## REQUIRED WORK
Each line from the beginning of the data below through the line containing "get_a_full_msg (pre ++ MAGIC_CHAR :: tl" should be repeated exactly, please.

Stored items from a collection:
┌──
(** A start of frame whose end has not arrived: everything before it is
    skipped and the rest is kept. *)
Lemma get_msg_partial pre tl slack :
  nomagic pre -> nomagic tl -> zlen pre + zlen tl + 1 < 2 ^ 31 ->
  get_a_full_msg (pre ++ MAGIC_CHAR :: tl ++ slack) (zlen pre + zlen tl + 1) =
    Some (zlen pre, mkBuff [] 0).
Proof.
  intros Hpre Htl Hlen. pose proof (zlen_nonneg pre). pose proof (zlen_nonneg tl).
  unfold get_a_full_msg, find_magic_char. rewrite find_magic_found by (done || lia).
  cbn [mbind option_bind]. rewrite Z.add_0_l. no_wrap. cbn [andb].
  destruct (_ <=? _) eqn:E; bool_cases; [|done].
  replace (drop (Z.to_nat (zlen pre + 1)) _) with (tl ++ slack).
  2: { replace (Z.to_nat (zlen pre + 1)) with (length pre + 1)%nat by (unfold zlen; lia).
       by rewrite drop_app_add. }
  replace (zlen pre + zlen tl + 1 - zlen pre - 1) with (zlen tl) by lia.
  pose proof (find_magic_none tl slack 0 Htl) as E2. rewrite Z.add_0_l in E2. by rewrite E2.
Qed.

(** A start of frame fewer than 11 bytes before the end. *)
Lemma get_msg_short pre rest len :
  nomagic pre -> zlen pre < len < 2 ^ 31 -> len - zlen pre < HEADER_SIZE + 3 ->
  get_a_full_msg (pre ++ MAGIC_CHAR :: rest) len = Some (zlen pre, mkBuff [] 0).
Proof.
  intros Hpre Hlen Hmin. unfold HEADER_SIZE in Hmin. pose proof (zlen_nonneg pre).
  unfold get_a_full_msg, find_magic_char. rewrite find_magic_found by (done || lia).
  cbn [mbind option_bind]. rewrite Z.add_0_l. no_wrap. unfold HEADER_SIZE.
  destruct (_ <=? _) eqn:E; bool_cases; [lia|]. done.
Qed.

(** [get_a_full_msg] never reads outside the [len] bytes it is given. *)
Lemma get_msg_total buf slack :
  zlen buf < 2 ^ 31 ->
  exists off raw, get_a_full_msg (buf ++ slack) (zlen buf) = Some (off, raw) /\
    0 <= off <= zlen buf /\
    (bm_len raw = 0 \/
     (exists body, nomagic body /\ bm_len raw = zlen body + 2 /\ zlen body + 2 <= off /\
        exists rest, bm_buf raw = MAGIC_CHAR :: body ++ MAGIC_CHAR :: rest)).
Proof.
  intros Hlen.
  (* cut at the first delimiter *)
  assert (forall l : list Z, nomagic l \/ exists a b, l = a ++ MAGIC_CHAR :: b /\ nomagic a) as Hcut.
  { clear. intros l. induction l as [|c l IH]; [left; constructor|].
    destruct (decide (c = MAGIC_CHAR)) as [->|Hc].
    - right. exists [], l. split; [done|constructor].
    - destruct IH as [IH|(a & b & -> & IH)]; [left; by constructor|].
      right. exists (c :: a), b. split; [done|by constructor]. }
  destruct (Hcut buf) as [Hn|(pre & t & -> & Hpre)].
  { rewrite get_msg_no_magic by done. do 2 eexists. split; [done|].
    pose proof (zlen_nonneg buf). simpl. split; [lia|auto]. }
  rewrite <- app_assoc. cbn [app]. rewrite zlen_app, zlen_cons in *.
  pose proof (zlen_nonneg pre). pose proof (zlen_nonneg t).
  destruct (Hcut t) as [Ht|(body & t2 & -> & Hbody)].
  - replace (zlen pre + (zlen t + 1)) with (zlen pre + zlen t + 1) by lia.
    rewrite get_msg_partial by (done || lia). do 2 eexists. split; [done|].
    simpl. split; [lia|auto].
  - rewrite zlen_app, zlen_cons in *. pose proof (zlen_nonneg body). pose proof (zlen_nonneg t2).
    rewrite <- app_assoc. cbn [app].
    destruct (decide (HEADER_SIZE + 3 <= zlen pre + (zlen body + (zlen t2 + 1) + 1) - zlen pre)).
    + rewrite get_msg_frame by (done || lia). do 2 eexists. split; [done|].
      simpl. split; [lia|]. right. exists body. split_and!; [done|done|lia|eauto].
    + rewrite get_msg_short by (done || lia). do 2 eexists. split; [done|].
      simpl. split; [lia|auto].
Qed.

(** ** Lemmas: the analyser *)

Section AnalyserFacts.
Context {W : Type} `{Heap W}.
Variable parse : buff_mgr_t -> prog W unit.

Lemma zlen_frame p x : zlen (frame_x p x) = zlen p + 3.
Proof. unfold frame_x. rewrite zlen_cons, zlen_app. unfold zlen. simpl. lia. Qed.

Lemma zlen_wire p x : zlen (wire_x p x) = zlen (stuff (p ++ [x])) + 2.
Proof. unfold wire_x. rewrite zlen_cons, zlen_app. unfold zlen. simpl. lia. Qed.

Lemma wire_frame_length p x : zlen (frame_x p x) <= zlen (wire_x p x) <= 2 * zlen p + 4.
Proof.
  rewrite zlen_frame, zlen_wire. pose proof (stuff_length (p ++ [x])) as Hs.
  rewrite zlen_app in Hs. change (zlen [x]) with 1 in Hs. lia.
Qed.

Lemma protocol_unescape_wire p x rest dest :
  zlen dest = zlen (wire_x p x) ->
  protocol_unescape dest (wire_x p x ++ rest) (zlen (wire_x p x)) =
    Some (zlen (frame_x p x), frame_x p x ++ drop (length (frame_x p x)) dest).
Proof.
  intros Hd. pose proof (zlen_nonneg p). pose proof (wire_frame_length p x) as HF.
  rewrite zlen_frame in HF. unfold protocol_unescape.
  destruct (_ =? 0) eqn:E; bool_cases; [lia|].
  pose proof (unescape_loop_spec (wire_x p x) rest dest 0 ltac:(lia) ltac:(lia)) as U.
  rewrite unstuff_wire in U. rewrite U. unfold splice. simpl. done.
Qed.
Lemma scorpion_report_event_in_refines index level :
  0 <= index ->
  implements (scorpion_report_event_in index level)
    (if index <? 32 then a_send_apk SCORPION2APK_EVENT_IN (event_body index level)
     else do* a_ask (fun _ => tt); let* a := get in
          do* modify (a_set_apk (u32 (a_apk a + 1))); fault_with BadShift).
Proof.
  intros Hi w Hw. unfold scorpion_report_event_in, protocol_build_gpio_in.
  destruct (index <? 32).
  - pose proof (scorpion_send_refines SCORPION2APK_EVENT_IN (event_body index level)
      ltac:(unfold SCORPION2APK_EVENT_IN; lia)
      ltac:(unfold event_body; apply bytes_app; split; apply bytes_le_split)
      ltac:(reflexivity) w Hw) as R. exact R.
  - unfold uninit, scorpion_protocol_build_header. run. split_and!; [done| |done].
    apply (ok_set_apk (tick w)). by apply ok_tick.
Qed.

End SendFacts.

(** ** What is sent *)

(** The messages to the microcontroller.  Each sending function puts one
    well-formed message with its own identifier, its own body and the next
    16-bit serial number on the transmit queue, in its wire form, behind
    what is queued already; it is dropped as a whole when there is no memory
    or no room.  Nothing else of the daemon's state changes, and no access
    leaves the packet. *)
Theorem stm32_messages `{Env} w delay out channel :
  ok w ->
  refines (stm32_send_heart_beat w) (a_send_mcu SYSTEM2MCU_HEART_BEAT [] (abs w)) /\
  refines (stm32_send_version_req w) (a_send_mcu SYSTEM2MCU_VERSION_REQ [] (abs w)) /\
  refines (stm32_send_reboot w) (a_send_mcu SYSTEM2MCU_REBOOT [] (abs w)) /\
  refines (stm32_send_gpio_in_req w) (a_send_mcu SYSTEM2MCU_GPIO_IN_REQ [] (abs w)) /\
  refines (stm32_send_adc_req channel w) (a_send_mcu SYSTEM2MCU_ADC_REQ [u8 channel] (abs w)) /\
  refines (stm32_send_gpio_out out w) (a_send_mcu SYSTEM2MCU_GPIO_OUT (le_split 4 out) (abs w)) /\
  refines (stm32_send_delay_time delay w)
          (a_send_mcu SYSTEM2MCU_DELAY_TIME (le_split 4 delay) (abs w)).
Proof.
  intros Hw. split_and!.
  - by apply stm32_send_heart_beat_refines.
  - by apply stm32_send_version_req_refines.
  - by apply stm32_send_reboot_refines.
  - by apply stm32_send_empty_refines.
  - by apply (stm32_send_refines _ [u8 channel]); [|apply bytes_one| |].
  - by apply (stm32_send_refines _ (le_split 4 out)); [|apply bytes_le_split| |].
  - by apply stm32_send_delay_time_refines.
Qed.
└──
## EXERCISE RESPONSE
(** A start of frame whose end has not arrived: everything before it is
    skipped and the rest is kept. *)
Lemma get_msg_partial pre tl slack :
  nomagic pre -> nomagic tl -> zlen pre + zlen tl + 1 < 2 ^ 31 ->
  get_a_full_msg (pre ++ MAGIC_CHAR :: tl ++ slack) (zlen pre + zlen tl + 1) =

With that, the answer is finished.